Question
There is a standing meeting with the city staff the week before the City Council meeting. The meeting is intended to let the Chamber preview and comment on the council agenda. The meeting is closed to the public and is often attended by a Council member or two. This stinks and is but one more example of the good old boy network that exist in this City. Seems only fair that the taxpayers would be allowed the same opportunity, but are not! The taxpayers are required to follow the strict guidelines for public participation at the council meeting, and their time to comment is controlled. Do these meeting violate the Brown Act open meeting requirements?
Answer
The Brown Act only applies to the extent there is a “meeting” as that term is defined in the Act. A meeting under the Brown Act is “any congregation of a majority of the members of a legislative body at the same time and place to hear, discuss, or deliberate upon any item that is within the subject matter jurisdiction of the legislative body or the local agency to which it pertains.” Govt. Code § 54952.2. Based on the fact that only one or two City Council members attend the staff meetings you’re asking about, it is unlikely that a majority of the members of the Council attend those meetings, and thus the staff meetings are probably not “meetings” as defined on the fact of the Brown Act.
Still, the meetings you describe may be “serial meetings,” which are prohibited under the Brown Act. The serial meeting prohibition provides that “except as authorized pursuant to section 54953, any use of direct communication, personal intermediaries, or technological devices that is employed by a majority of the members of the legislative body to develop a collective concurrence as to action taken on any item by the members of the legislative body is prohibited.” Gov’t Code § 54952.2(b).
The Attorney General takes the position that a serial meeting, in violation of section 54952.2(b), may occur where there is a chain of communications (A communicates with B, B communicates with C, and so on), and/or when one intermediary acts as the hub of a wheel and communicates individually with the various spokes (i.e., board members A, B, C, etc). In your case, for example, if the members of the City Council who are present at the staff meetings polled a majority of committee members to form collective concurrence or collective consensus about action to be taken on any item within the subject matter jurisdiction of the body, that would seem to violate the Brown Act.

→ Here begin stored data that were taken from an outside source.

Lemma flatnonzero_spec mask : np_flatnonzero mask = spec_indices mask.
Proof.
  unfold np_flatnonzero, spec_indices. rewrite flatnonzero_from_spec.
  apply List.filter_ext. intros k. by rewrite Z.sub_0_r.
Qed.
End Masks.

(** ** The mask loop on consistent Dimensions *)

Section MaskLoop.
Context {coord : Type}.
Implicit Types (g : Generator coord) (gs : list (Generator coord)).
Implicit Types (d : Dimension coord) (ds : list (Dimension coord)).

Lemma build_mask_ok d :
  dimension_ok d → 0 ≤ dim_size d →
  ∃ mask, build_mask d = Ok mask ∧ len mask = dim_size d
    ∧ ∀ k : nat, Z.of_nat k < dim_size d →
        mask !! k = Some (spec_combined_at (dim_masks d) k).
Proof.
  intros (_ & _ & Hm) Hsz.
  destruct (combine_masks_ok (dim_size d) (dim_masks d)
              (np_full (dim_size d) true) Hm) as (mask & Hc & Hl & Hk).
  { by apply len_np_full. }
  exists mask. split; [done|]. split; [done|]. intros k Hlt.
  rewrite (Hk k true); [done|].
  unfold np_full. apply lookup_replicate_2. lia.
Qed.

Lemma dimensions_nonneg gs ds :
  Forall (λ g, 0 ≤ num g) gs → dimensions_ok gs ds →
  Forall (λ d, dimension_ok d ∧ 0 ≤ dim_size d) ds.
Proof.
  intros Hnn [Hcat Hall]. apply Forall_forall. intros d Hd.
  rewrite Forall_forall in Hall. split; [by apply Hall|].
  destruct (Hall d Hd) as (_ & -> & _). apply scale_of_nonneg.
  apply Forall_forall. intros g Hg. rewrite Forall_forall in Hnn.
  apply Hnn. rewrite <- Hcat. apply elem_of_concat.
  exists (dim_generators d). split; [|done].
  apply list_elem_of_fmap. by exists d.
Qed.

It is not always easy to determine whether a majority of members of a legislative body were trying to develop a collective concurrence on an item in a given situation. However, the California Attorney General has shed some light in this regard:
“In construing these terms, one should be mindful of the ultimate purposes of the Act — to provide the public with an opportunity to monitor and participate in decision-making processes of boards and commissions. … Conversations which advance or clarify a member’s understanding of an issue, or facilitate an agreement or compromise among members, or advance the ultimate resolution of an issue, are all examples of communications which contribute to the development of a concurrence as to action to be taken by the legislative body.”
The Brown Act: Open Meetings for Local Legislative Bodies, p. 12 (Cal. Atty General’s Office 2003).
You might consider writing a letter to the City Council or someone in charge of the staff meetings, addressing the serial meeting prohibition. Also, you might consider checking the City Charter or other rules governing Council meetings to see if there is any guidance regarding procedures for placing items on the agenda.